**Stored data entries:**
+--
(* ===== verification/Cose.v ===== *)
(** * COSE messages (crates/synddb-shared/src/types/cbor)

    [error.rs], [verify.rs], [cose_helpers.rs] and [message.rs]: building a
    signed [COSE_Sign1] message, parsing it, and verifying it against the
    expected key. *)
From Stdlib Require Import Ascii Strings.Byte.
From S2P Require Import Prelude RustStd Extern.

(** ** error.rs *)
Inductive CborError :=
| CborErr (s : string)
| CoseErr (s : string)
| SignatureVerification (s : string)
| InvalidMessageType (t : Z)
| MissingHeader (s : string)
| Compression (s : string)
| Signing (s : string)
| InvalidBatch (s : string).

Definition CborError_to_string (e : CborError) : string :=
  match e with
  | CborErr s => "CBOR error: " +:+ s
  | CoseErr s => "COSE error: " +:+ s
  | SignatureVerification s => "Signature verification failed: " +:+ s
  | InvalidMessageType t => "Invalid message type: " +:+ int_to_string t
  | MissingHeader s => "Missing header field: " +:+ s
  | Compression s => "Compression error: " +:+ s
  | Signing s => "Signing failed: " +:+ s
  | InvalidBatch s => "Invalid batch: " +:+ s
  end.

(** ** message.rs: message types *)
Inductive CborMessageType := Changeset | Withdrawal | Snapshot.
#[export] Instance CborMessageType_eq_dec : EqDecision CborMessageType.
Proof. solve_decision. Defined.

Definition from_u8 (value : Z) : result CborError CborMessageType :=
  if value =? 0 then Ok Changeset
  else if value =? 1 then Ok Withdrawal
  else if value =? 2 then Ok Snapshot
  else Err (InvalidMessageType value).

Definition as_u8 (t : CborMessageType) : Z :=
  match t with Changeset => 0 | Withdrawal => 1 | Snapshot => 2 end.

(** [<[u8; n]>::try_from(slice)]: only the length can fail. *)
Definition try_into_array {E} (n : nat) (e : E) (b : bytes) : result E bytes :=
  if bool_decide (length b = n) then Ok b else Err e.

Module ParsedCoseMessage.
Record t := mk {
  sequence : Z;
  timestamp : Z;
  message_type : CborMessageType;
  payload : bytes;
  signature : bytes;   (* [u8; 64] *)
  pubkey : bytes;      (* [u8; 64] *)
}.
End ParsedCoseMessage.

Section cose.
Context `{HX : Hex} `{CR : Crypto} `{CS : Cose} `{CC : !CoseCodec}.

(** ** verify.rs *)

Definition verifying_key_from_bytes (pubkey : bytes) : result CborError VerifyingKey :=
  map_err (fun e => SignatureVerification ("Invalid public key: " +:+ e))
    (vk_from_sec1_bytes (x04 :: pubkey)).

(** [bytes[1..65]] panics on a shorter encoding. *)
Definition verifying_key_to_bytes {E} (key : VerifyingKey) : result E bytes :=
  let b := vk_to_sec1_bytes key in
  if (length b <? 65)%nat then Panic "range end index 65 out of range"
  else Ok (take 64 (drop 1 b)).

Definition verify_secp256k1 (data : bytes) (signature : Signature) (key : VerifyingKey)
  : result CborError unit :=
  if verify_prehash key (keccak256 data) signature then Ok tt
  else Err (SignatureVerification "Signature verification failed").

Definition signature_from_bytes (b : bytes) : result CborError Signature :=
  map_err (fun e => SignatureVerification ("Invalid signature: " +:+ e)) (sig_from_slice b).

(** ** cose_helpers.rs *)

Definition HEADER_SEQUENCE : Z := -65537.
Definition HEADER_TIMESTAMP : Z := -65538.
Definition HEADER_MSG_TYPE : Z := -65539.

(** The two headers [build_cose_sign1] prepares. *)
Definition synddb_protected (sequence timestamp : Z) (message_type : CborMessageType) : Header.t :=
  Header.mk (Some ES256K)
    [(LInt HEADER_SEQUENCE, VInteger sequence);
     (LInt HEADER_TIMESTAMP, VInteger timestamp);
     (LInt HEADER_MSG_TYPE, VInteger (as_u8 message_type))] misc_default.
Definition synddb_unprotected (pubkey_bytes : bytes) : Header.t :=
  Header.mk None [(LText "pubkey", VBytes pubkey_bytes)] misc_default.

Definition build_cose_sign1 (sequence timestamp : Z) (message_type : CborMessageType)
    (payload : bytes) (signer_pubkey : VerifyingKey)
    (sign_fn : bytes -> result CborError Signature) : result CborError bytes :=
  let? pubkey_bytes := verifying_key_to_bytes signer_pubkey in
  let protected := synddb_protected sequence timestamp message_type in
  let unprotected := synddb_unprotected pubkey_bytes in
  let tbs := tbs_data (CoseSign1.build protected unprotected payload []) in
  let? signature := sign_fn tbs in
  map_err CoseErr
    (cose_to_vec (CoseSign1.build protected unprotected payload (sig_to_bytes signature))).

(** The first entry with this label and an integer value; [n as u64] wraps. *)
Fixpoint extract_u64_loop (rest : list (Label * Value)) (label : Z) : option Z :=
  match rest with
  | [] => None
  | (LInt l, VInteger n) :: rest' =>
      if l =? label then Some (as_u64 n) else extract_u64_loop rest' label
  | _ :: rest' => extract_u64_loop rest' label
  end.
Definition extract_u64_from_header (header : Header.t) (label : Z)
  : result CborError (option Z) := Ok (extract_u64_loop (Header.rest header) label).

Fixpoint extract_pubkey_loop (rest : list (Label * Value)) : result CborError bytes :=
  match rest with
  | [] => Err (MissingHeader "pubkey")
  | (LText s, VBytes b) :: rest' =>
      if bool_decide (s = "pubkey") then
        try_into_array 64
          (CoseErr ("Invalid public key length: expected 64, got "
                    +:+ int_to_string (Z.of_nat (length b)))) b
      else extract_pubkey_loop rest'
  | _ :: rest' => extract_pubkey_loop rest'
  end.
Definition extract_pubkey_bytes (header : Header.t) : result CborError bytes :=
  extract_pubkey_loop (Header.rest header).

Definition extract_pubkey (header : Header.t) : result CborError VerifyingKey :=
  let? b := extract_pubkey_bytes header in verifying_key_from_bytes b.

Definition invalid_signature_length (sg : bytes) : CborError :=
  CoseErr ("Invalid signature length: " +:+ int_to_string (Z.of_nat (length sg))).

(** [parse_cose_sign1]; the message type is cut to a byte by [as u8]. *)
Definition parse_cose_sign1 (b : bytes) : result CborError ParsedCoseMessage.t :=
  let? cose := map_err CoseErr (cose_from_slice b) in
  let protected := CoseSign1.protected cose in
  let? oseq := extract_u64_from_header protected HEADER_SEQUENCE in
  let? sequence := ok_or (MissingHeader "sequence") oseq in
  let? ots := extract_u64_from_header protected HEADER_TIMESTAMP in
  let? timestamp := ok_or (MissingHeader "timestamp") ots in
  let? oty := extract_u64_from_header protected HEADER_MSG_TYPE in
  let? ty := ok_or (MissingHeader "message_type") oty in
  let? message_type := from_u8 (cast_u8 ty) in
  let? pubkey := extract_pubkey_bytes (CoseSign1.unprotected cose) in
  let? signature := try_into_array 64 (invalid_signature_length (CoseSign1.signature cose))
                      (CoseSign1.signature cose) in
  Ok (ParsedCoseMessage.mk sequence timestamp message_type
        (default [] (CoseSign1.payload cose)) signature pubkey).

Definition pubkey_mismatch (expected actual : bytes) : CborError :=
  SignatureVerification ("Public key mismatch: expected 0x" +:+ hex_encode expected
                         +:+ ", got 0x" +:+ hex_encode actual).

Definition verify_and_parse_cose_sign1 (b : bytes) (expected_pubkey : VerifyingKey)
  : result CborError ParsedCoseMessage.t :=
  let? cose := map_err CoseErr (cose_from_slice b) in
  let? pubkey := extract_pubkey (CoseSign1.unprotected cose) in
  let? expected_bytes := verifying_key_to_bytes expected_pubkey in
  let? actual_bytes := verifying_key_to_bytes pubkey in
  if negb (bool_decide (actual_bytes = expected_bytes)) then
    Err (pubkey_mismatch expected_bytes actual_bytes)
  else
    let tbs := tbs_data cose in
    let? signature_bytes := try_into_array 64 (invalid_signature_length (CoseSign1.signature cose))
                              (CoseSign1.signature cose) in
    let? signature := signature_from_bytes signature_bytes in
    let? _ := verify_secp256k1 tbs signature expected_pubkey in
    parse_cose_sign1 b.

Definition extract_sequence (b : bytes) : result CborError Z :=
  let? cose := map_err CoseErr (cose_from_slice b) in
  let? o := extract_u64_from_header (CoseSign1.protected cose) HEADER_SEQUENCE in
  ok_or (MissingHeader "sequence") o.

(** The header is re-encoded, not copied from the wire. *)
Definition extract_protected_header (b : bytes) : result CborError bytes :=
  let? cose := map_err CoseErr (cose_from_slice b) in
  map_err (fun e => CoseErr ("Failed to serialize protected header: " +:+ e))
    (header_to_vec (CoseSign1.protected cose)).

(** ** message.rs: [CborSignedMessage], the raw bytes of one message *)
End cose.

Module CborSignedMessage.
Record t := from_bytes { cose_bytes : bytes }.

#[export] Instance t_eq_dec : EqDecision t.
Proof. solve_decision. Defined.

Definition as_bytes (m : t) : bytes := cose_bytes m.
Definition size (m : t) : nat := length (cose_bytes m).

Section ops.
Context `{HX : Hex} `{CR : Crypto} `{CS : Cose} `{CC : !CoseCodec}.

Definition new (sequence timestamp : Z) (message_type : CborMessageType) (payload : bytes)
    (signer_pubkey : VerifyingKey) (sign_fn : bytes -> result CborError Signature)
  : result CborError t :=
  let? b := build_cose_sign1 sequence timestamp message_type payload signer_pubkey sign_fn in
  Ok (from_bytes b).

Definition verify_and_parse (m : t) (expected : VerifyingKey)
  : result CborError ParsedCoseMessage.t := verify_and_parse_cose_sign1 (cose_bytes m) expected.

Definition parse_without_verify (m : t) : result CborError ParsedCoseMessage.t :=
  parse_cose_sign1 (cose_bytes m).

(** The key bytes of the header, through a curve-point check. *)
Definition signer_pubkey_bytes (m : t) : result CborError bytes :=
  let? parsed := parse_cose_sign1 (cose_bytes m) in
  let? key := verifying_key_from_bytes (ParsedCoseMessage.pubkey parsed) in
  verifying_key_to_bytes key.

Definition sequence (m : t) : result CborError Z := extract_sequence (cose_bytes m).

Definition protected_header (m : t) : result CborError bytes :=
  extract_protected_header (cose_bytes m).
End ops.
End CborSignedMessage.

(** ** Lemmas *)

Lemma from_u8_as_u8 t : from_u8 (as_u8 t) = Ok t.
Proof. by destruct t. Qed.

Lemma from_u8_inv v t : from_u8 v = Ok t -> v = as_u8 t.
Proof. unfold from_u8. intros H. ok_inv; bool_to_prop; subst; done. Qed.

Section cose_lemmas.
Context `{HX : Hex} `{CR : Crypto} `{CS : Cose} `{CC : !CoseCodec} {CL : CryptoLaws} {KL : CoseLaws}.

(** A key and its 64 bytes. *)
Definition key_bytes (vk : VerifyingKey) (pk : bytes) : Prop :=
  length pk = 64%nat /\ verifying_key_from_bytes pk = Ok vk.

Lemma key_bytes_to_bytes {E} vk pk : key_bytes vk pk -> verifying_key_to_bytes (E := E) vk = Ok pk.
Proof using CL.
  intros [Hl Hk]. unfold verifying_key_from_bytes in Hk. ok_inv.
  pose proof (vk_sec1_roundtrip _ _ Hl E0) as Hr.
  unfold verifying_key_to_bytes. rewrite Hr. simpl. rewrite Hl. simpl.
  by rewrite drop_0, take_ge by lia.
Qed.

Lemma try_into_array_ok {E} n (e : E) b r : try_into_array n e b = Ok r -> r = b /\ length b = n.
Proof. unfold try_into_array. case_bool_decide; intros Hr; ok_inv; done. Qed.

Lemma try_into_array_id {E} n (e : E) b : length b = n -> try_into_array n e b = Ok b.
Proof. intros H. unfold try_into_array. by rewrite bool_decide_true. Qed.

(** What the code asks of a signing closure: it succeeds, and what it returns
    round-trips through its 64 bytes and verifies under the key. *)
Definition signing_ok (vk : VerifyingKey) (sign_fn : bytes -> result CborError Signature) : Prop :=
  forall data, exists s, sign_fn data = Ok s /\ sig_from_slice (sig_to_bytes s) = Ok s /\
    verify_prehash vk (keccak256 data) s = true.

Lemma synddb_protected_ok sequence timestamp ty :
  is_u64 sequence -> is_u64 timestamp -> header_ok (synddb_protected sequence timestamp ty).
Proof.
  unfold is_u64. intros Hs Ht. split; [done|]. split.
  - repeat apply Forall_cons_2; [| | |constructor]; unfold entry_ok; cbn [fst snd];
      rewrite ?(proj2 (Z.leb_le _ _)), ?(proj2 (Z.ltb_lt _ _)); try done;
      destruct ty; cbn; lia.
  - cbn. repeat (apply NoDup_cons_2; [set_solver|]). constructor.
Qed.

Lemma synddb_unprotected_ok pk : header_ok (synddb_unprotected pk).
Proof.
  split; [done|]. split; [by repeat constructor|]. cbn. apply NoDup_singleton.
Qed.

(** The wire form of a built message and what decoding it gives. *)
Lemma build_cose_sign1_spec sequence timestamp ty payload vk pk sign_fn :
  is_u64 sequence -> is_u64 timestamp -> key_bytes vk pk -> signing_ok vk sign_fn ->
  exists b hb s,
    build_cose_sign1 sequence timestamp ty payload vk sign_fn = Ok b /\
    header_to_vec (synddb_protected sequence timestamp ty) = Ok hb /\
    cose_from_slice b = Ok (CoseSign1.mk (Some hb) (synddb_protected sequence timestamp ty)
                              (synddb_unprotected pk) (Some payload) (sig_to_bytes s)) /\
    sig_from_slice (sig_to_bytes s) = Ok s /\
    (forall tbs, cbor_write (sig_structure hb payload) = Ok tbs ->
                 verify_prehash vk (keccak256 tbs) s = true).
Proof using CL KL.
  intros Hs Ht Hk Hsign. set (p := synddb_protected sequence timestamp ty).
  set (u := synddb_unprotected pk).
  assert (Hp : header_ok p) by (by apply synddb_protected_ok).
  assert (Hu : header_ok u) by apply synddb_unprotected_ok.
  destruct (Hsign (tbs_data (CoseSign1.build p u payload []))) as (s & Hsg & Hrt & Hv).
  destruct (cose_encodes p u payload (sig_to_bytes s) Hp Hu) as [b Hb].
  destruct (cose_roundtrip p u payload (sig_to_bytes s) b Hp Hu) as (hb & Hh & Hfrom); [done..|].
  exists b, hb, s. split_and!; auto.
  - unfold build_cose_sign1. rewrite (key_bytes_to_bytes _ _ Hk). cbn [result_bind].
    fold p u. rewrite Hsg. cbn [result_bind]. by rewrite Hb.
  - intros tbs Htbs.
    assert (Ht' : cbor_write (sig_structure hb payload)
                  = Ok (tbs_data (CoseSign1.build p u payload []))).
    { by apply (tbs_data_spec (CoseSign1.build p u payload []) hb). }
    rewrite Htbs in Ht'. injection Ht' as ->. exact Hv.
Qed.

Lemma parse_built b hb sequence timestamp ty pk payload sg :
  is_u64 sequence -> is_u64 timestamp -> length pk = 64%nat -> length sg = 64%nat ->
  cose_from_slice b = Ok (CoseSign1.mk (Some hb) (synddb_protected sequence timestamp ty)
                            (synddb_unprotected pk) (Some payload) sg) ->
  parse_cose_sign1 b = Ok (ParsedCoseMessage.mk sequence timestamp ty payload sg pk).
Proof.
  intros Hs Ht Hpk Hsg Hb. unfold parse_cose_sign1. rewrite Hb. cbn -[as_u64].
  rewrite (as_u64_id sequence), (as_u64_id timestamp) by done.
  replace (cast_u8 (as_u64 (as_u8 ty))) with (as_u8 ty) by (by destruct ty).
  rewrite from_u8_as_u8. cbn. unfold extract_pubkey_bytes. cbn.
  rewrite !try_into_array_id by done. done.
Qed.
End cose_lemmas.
+--
**Task instructions:**
Could you reproduce exactly the lines of the entries above, from the one with "Definition CborError_to_string (e" through the one with "Inductive CborMessageType := Changeset", and nothing else?

**Solution for this exercise:**
Definition CborError_to_string (e : CborError) : string :=
  match e with
  | CborErr s => "CBOR error: " +:+ s
  | CoseErr s => "COSE error: " +:+ s
  | SignatureVerification s => "Signature verification failed: " +:+ s
  | InvalidMessageType t => "Invalid message type: " +:+ int_to_string t
  | MissingHeader s => "Missing header field: " +:+ s
  | Compression s => "Compression error: " +:+ s
  | Signing s => "Signing failed: " +:+ s
  | InvalidBatch s => "Invalid batch: " +:+ s
  end.

(** ** message.rs: message types *)
Inductive CborMessageType := Changeset | Withdrawal | Snapshot.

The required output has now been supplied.